## WHAT YOU NEED TO DO
Of all the lines in the entries below, give again exactly those starting at the line containing "leave once and" and ending at the line containing "- Composition (C24, C27, C40): a", both ends included, and no others.

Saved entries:
(* ===== verification/Prelude.v ===== *)
(** * A verification of the gaming traffic prioritizer

    ** The program

    The program is a two-port software router with traffic prioritisation. Two data-plane
    cores move Ethernet frames between a WAN and a LAN interface, each with a receive thread
    that copies frames from the kernel's packet ring into a frame queue, and a processing
    thread that parses each frame, runs it through a pipeline (DHCP interception, network
    address translation, Ethernet rewrite, classification and routing) and sends it, at once
    or through a token-bucket shaper. Around the data plane, a control plane answers DHCP
    requests, refreshes the L2 snapshot from [/proc/net], follows the WAN address, applies
    rate limits set in a graphical dashboard and collects telemetry.

    ** Which file models what

    Foundations.
    - [Prelude]: machine words, byte-level loads and stores, tactics ([wordlia], [divlia],
      [bool2prop]), the hint database [words], shared lemmas.
    - [Text], [Types_util]: decimal printing, [from_chars], [inet_pton], the IPv4 and MAC
      types ([Types_util.cpp], [Types_util.hpp], [Config.hpp]).
    - [Double]: binary64 arithmetic as rounding of rationals, for the token bucket.
    - [Telemetry], [TxFrame]: the telemetry singleton ([Telemetry.hpp]) and the world the
      program runs in: clock, replies of [send(2)], frames on the wire, telemetry; the
      non-blocking send loop ([TxFrameOutput_util.cpp]).

    Packets.
    - [Headers_util]: header layouts, [ParsedPacket::parse] ([Headers_util.hpp]).
    - [Processor]: flow keys and the heuristic classifier ([Processor.hpp]).
    - [Checksum]: incremental and full Internet checksums ([NatEngine.cpp],
      [SelfTest.cpp]).
    - [TestPackets]: the packet builders of [SelfTest.cpp], used by the witnesses.

    Address translation ([NatEngine.cpp], [NatEngine.hpp]).
    - [NatEngine]: the engine's tables and both entry points; [NatTable]: the table
      invariants; [NatProofs]: what translation does to a packet and to the tables;
      [NatReply]: replies reach the inside host; [NatSeqlock]: the sequence locks on
      sessions, load by load and store by store, under interleaving.

    Queues.
    - [Rings]: [SpscRingBuffer] and [ZeroAllocRingBuffer], the class [Fifo] and its laws
      [FifoLaws], which both implement; [SpscConc]: the SPSC ring with one producer and
      one consumer thread interleaved.

    Shaping ([Scheduler_util.hpp], [Scheduler_util.cpp]).
    - [Scheduler]: modules [TokenBucket] and [Shaper], runs of the shaper and their
      invariants; [QosService]: [QosController::tick1Hz] and its handshake with the
      dashboard.

    DHCP ([DhcpEngine.cpp], [DhcpEngine.hpp]).
    - [DhcpEngine]: pool, leases, option parser, responses, background loop; [DhcpProofs]:
      lease table and exclusive grants; [DhcpWire]: the wire format.

    Configuration and addressing.
    - [Config]: the configuration file ([Config.cpp]); [Network_util], [ProcNet]: subnet
      arithmetic, interface requests, the [/proc/net] readers ([Network_util.cpp]);
      [NetworkConfig]: LAN addressing, the WAN tracker, the DHCP router refresh
      ([NetworkConfig.cpp], parts of [ControlPlane.cpp] and [ParameterServices.cpp]).

    The data plane and the application ([App.cpp]).
    - [RawSocket]: the kernel receive ring ([RawSocket_util.cpp]); [ForwardingState]: the
      double-buffered L2 snapshot ([ForwardingState_util.cpp]); [SnapshotConc]: its refresh
      store by store and its lookups load by load, interleaved; [Forward]: event registry,
      pipeline steps, packet consumer, worker rounds; [Workers]: the two threads of a
      worker, interleaved; [StopTokens]: shutdown of thread groups; [Descriptors]: every
      descriptor and mapping the program opens, over system calls that may fail
      ([RawSocket_util.cpp], eventfds of [App.cpp] and [ControlPlane.cpp], helpers of
      [Network_util.cpp], [SystemOptimizer_util.cpp]); [App]: construction, [init],
      [start], [stop] ([App.cpp], [Lifecycle.hpp]).
    - [Collector], [HostInfo]: CPU load, device table, host information
      ([ParameterServices.cpp]); [SelfTest], [HostInfo]: the built-in tests
      ([SelfTest.cpp]), run on the models.

    The dashboard ([GUI/Dashboard.cpp]).
    - [NumPad]: the keypad and the address editor; [Dashboard]: DHCP dialog, QoS page,
      plots, overview and device pages, the 60 Hz timer; [Paint]: the drawing commands of
      the switch, the tabs and the plots; [Widgets]: the widget trees the constructors
      build, with sizes, texts and the slot each widget is connected to; [StyleSheet]: the
      rules of [GUI/StyleSheet.hpp].

    The program as a whole.
    - [ControlPlane]: the state the application owns, the six services and the control
      thread of [ControlPlane.cpp] with their loops, the data plane's and the GUI's actions
      on it, and [boot]; [System]: the invariant of all reachable states; [EndToEnd]: a
      packet and its reply through the running program; [Books]: where every frame of both
      directions and every DHCP answer ends, summed over a run; [Leases]: the requests and
      grants of the DHCP server over a run; [Window]: the window over that
      state: what can be touched, what each touch does; [Main]: [main.cpp] and the shutdown
      dialog, as an interleaving of the threads that save and stop; [Threads]: every thread
      start and scheduling call, interleaved ([SystemOptimizer_util.cpp] and the places that
      start threads); [Ownership]: who holds sockets, mappings and eventfds from [App::App]
      to [App::~App], over the system calls of [Descriptors].

    ** How the code is represented

    A component's state is a record with the fields of the class; an operation is a
    function from the old state to the result and the new state. A packet is its bytes plus
    the offsets of the headers found by the parser: in-place rewriting is a sequence of
    loads and stores on the byte list. Unsigned integers are [Z] with the wrap of their
    width written out; addresses and ports in network byte order are the little-endian
    value of their bytes, as on the target. Effects go through [World]. The kernel's
    interface requests are the operations of a record [Kernel] that the addressing theorems
    quantify over; every theorem with such a parameter has a witness at a concrete kernel.
    System calls that only succeed or fail consume the plan of a [Process], which also
    holds the open descriptors. Qt's conversions between text and numbers are the
    operations of a record [Qt]; what the program relies on is the class [QtLaws], with the
    instance [qt_digits]; its rectangles are the record [Rects] with the class [RectLaws]
    and the instance [rects_z]. A user is a sequence of key presses and clicks.

    ** What the theorems show

    - NAT (C1-C4, C14): after an outbound packet, replies from the addressed host are
      delivered to the sender while the session is alive and ports last; an inbound packet
      is accepted only through the live session its destination port leads to, and goes to
      that session's host; outbound packets carry the WAN address and an external port that
      the tables record for their flow; ports and slots correspond one to one; checksums
      that were valid stay valid, except a TCP or echo checksum of zero.
    - DHCP (C5, C6, C20, C21): in the running program requests are answered in order and,
      between two changes of the pool, an acknowledged address is not given to another
      client before its lease is over; pool addresses are distinct and in range, the option parser
      terminates and loads only the message and one byte past it, which does not influence
      its result, and the responses are well-formed answers, field by field and option by
      option.
    - Shaper (C7, C8): the bytes sent since construction are bounded by the burst
      and what the elapsed time earns, up to an explicit rounding error; accepted packets
      leave once and in order. That draining ends is a lemma, and part of C40.
    - Data plane (C9, C10, C18, C19, C30): what becomes of a packet, that rounds end with
      the queue empty and all packets accounted for, the next hop of the rewritten frame,
      publication of snapshots, draining of the receive ring and the state of its slots.
    - Concurrency (C11, C12, C13, C28, C29, C34, C36, C37): no torn session is used, the
      SPSC ring is a queue under interleaving, shutdown returns, no half-built snapshot is
      used, no rate limit of the dashboard is lost, threads keep to their processors and
      priorities, the program ends having saved what the user asked for, if the user makes
      one choice, a worker loses no frame and no wake-up and counts its drops.
    - Packets (C15-C17): checksum update against full recomputation, parser in bounds,
      classifier against its specification.
    - Addressing (C25, C26), files (C31, C32); the addresses after [init] are the
      lemma [init_addresses] of [App].
    - Resources (C22, C38): no descriptor or mapping leaks, whichever system call fails; each
      has one holder, and what a running thread uses is open, with the exceptions stated.
    - Dashboard (C23, C33, C35, C39): what is painted stays inside its widget and shows its
      state, the keypad returns what it shows, window and program stay in step and each touch
      has the effect written down for its widget, the pool dialog stores only what the
      engine accepts.
    - Composition (C24, C27, C40): a reply to a translated packet reaches the inside host,
      whatever the program does in between, under the conditions of C1 and with a kernel
      and a shaper that take the frame; every frame received and every answer of the DHCP
      server is on the wire, in a queue, under a counter, or in the one place no counter
      shows; in every state reachable from a successful start
      all component invariants hold together and agree with each other, and every event can
      be taken once its thread is there and the kernel has answered its sends.

    ** Fuel and bounds

    A loop that is not structural takes fuel, and the theorems about it include that the
    fuel the model passes is enough: checksum folding 3 rounds (two folds bring a 32-bit
    sum below 2^16, the third round sees it), the DHCP option loop one more than the
    message length (each round advances), shaper draining one more than the queued packets,
    a worker round one more than the frame queue's capacity, the receive ring one more than
    its slots, prefix counting 33 rounds, line loops one more than the file's bytes (each
    line consumes one), decimal printing 20 digits (enough for 64 bits). The loops of the
    program with a constant bound keep it: 32 session probes, 8 read attempts, 512 tries of
    the ICMP identifier allocator. Where the program blocks on the kernel (a send
    interrupted by a signal is repeated) the theorem names the replies needed.

    ** What is not modelled

    - Weak memory: interleavings are sequentially consistent. The accesses concerned are
      acquire and release in the source; the plain accesses inside the sequence lock are
      data races in the C++ memory model.
    - Binary64 overflow, subnormals, NaN: see [Double].
    - Preemption inside operations under a mutex or spin lock, which are one step here. In
      [System] the processing of a frame, a service's tick and a GUI handler are one step
      each; the accesses shared between threads are interleaved in [NatSeqlock],
      [SpscConc], [SnapshotConc], [QosService], [StopTokens], [Workers] and [Main].
    - Widget geometry (the layouts' work), cursor shapes, size policies, fonts, event
      delivery inside Qt, console output: no program state depends on them.

    ** What is left

    Nothing of the plan. Calls of the DHCP engine exclude each other by its mutex and its
    request queue is the ring of [SpscConc], so whole calls, as in [System], are its
    interleavings. *)
From Stdlib Require Import ZArith Lia.
From stdpp Require Import base list gmap strings numbers.
#[global] Open Scope Z_scope.
Lemma probe_icmp_ok n i h sa da id tk e r e' :
  icmp_ok e -> icmp_seq_ok e -> K sa da id ->
  probe_icmp n i h sa da id tk e = (r, e') -> icmp_ok e' /\ icmp_seq_ok e' /\ icmp_frame e e'.
Proof.
  intros He Hs Hk [[_ ->]|[(idx & Hi & _ & Hc)|(idx & Hi & _ & _ & _ & _ & _ & ->)]]%probe_icmp_cases.
  - done.
  - by destruct (claim_icmp_spec _ _ _ _ _ _ _ _ He Hs Hi Hk Hc) as (? & ? & ? & _).
  - by destruct (icmp_touch_ok e idx tk He Hs).
Qed.
End IcmpTable.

## EXERCISE SOLUTION
      leave once and in order. That draining ends is a lemma, and part of C40.
    - Data plane (C9, C10, C18, C19, C30): what becomes of a packet, that rounds end with
      the queue empty and all packets accounted for, the next hop of the rewritten frame,
      publication of snapshots, draining of the receive ring and the state of its slots.
    - Concurrency (C11, C12, C13, C28, C29, C34, C36, C37): no torn session is used, the
      SPSC ring is a queue under interleaving, shutdown returns, no half-built snapshot is
      used, no rate limit of the dashboard is lost, threads keep to their processors and
      priorities, the program ends having saved what the user asked for, if the user makes
      one choice, a worker loses no frame and no wake-up and counts its drops.
    - Packets (C15-C17): checksum update against full recomputation, parser in bounds,
      classifier against its specification.
    - Addressing (C25, C26), files (C31, C32); the addresses after [init] are the
      lemma [init_addresses] of [App].
    - Resources (C22, C38): no descriptor or mapping leaks, whichever system call fails; each
      has one holder, and what a running thread uses is open, with the exceptions stated.
    - Dashboard (C23, C33, C35, C39): what is painted stays inside its widget and shows its
      state, the keypad returns what it shows, window and program stay in step and each touch
      has the effect written down for its widget, the pool dialog stores only what the
      engine accepts.
    - Composition (C24, C27, C40): a reply to a translated packet reaches the inside host,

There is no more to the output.